» Input records:
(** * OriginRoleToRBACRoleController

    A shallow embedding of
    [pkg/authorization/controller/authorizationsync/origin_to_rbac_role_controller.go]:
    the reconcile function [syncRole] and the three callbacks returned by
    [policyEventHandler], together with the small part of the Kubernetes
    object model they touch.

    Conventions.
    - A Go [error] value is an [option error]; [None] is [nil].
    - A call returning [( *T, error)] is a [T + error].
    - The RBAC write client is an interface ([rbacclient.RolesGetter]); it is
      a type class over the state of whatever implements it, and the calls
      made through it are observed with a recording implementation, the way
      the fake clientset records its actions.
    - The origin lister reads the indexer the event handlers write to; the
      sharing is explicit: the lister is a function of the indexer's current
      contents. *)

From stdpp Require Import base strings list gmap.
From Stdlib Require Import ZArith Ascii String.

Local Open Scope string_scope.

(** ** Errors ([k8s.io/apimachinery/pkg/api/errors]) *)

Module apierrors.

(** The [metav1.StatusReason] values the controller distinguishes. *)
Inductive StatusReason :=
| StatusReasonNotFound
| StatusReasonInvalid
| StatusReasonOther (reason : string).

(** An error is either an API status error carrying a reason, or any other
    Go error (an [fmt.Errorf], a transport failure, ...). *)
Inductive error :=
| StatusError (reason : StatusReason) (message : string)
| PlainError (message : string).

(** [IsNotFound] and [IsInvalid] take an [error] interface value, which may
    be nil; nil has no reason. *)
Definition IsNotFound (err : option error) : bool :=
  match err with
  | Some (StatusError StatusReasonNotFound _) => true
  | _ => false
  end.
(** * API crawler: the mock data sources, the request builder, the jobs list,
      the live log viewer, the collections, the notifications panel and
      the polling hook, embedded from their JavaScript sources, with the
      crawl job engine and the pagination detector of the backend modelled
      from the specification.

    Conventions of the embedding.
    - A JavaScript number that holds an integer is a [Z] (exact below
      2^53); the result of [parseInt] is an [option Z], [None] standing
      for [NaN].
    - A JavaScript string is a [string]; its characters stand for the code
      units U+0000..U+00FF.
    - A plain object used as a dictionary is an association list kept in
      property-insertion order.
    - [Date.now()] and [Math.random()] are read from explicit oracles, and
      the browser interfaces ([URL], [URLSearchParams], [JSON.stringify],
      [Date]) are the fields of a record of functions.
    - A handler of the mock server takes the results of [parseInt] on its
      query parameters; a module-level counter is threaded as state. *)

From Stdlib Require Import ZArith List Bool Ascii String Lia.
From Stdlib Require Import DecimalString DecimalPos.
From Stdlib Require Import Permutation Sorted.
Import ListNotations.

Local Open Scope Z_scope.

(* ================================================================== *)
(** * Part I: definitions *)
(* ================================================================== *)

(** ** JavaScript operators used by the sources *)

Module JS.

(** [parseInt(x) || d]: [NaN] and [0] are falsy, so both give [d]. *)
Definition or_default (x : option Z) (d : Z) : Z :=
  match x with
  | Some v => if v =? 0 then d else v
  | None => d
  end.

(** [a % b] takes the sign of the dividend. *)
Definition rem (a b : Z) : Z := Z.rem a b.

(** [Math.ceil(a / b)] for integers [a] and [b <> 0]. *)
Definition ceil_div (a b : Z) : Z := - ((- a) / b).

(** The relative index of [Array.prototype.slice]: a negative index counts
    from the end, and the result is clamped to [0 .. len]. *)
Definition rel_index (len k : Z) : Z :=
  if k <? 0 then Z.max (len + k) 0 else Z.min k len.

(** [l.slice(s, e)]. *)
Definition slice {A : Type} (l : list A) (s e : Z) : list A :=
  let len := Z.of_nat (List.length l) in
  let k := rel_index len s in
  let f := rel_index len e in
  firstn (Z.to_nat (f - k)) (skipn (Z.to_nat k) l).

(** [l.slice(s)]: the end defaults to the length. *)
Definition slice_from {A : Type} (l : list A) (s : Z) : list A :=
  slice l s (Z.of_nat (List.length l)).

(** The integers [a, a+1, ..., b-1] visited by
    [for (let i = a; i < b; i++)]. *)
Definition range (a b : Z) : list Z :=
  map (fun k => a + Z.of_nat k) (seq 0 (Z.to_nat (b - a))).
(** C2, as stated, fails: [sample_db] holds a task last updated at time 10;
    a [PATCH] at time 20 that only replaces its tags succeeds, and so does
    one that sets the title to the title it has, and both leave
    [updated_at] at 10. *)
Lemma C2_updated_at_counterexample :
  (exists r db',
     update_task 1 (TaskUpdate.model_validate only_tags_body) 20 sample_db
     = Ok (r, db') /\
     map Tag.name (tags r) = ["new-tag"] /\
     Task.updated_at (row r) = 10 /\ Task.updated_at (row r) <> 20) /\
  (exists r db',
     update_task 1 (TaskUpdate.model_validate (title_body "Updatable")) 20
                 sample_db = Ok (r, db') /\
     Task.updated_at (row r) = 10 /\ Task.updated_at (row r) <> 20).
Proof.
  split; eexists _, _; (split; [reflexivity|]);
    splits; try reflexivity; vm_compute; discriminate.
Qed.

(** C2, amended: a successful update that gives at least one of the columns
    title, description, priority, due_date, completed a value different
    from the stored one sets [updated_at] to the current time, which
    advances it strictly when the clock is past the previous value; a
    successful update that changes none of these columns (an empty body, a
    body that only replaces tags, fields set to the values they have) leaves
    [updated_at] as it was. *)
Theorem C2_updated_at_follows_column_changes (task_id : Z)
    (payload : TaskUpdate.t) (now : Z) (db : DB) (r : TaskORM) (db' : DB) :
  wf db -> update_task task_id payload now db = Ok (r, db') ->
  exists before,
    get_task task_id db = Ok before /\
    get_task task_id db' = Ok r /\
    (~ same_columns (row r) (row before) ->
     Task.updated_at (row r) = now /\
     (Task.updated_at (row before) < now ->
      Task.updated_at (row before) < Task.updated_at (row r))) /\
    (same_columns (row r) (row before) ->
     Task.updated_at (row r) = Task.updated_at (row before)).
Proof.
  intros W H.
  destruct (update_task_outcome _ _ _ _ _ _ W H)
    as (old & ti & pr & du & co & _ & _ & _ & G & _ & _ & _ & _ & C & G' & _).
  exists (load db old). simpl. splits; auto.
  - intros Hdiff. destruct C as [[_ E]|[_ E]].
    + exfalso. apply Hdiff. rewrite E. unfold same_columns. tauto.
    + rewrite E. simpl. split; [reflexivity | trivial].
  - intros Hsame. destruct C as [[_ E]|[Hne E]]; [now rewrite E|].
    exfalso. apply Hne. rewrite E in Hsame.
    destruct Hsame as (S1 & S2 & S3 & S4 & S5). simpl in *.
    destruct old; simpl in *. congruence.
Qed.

» What you will do: Take every line of the material that contains the word "StatusError", and copy it.

» Solution to this problem:
| StatusError (reason : StatusReason) (message : string)
  | Some (StatusError StatusReasonNotFound _) => true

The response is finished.